● What to produce: Exactly the lines starting at the line containing "(** The nodes of a tree" and ending at the line containing "match kids with" are to be written out from the listing below, both included.

==== Extracted records ====

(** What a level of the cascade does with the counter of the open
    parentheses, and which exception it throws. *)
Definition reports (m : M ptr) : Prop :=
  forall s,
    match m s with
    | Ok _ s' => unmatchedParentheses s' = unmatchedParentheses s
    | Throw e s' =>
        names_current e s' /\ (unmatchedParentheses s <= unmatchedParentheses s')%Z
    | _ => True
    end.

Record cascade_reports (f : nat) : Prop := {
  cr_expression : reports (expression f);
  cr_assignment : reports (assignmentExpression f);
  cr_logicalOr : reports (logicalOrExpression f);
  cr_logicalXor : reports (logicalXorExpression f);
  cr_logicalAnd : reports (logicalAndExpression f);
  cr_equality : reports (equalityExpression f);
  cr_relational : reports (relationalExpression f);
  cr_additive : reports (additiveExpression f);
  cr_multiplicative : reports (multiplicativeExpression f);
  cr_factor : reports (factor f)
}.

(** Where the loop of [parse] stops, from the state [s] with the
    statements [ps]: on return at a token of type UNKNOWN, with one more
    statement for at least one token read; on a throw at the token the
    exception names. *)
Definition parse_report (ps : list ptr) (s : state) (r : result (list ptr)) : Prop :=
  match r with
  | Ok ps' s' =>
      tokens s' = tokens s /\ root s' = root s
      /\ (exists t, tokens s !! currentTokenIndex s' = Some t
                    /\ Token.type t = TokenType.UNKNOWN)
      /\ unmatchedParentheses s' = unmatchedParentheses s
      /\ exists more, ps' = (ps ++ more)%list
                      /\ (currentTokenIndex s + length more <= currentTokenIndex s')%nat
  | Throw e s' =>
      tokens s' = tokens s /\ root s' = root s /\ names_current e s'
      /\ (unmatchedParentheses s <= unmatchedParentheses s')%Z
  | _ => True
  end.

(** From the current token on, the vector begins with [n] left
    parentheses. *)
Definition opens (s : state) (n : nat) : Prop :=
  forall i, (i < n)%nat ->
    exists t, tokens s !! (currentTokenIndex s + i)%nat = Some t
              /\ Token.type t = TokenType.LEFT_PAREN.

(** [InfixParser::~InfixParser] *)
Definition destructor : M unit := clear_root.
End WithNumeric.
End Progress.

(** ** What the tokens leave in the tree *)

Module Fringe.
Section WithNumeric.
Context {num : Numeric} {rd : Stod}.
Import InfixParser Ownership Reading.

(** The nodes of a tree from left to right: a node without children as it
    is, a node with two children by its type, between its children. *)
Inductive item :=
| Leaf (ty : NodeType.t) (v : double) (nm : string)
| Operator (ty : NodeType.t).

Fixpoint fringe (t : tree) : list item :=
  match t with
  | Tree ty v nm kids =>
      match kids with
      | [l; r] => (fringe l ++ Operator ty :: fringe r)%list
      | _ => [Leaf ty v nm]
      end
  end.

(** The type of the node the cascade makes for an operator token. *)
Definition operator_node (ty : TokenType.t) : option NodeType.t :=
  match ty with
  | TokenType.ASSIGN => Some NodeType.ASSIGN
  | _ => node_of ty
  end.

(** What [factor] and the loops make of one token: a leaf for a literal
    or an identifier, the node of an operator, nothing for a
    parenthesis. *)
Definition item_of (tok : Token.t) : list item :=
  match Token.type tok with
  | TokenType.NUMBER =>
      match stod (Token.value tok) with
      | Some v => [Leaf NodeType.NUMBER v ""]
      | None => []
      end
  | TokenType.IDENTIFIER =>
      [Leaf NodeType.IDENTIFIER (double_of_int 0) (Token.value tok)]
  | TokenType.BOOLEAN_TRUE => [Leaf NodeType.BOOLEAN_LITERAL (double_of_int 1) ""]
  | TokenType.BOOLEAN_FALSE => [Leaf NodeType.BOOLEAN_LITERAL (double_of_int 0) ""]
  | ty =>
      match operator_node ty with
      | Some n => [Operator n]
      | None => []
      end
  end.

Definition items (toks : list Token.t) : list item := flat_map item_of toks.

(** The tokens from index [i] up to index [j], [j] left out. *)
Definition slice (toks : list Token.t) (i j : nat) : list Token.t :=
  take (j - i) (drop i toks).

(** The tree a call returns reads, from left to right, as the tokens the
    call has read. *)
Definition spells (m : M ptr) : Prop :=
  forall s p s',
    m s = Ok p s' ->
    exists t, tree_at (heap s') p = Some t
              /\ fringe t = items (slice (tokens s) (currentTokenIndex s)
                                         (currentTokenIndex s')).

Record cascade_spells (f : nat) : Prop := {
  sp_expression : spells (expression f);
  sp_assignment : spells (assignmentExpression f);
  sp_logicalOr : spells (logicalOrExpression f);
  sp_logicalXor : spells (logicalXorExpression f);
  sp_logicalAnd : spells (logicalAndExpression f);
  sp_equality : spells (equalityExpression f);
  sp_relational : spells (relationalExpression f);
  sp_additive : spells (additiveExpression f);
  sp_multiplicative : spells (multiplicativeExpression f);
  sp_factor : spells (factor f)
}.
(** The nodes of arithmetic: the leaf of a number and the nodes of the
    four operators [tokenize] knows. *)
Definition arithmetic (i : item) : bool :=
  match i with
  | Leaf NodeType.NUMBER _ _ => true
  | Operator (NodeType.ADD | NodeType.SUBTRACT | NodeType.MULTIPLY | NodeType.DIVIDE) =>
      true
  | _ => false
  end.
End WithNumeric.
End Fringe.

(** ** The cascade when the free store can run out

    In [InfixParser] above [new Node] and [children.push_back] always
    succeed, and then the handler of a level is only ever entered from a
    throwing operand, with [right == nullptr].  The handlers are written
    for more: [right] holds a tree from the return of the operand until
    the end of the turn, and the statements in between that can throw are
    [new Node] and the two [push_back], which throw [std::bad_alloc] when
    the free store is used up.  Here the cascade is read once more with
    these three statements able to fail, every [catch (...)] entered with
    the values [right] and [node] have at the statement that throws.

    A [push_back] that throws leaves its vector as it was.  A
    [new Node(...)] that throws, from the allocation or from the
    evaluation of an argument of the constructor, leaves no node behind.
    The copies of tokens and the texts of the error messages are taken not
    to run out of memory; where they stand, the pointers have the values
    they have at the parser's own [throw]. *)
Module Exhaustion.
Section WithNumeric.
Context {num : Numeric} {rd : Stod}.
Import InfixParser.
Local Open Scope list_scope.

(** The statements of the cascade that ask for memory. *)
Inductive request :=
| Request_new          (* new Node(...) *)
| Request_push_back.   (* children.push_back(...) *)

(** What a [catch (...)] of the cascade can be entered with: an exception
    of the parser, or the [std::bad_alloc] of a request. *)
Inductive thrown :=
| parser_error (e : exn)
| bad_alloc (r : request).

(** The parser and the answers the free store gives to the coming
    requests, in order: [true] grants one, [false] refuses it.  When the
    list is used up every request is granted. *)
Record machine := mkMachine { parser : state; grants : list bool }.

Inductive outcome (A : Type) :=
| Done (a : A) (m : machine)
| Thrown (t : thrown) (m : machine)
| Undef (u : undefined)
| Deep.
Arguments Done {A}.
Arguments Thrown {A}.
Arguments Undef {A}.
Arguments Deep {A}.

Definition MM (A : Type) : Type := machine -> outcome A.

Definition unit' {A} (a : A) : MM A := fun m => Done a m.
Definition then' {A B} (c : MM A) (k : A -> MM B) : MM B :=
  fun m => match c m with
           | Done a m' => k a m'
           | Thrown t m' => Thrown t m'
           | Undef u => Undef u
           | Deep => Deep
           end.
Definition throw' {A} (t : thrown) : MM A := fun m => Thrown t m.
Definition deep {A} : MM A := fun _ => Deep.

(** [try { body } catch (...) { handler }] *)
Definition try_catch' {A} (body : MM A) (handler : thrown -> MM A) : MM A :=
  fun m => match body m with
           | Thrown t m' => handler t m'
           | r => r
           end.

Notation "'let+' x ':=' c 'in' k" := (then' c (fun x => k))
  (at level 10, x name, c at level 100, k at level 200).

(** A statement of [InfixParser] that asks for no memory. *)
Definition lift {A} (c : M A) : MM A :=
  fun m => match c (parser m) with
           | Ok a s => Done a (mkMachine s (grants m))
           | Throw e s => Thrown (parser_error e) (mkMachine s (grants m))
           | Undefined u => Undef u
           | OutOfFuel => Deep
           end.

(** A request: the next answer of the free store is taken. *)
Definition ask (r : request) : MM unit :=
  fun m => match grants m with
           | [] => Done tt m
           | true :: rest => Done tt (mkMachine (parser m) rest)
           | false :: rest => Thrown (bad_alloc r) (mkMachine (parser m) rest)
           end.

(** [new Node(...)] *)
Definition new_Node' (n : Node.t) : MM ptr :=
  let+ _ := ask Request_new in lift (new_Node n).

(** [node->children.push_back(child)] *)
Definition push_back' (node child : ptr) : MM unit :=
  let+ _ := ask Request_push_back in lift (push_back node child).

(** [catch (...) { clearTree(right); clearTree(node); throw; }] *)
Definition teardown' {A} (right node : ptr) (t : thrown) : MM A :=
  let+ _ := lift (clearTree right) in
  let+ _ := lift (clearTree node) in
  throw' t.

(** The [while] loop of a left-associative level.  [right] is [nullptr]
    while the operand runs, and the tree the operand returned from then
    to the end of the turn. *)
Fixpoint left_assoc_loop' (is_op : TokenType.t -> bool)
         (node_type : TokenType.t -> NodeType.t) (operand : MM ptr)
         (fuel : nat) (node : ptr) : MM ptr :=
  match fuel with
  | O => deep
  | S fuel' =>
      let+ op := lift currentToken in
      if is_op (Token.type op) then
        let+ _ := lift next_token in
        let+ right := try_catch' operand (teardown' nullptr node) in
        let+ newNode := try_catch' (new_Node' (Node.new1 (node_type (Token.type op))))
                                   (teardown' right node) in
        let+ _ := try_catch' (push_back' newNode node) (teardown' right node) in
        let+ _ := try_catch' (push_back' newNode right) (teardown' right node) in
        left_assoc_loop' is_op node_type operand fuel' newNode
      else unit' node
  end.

====

● Reply to the exercise:
(** The nodes of a tree from left to right: a node without children as it
    is, a node with two children by its type, between its children. *)
Inductive item :=
| Leaf (ty : NodeType.t) (v : double) (nm : string)
| Operator (ty : NodeType.t).

Fixpoint fringe (t : tree) : list item :=
  match t with
  | Tree ty v nm kids =>
      match kids with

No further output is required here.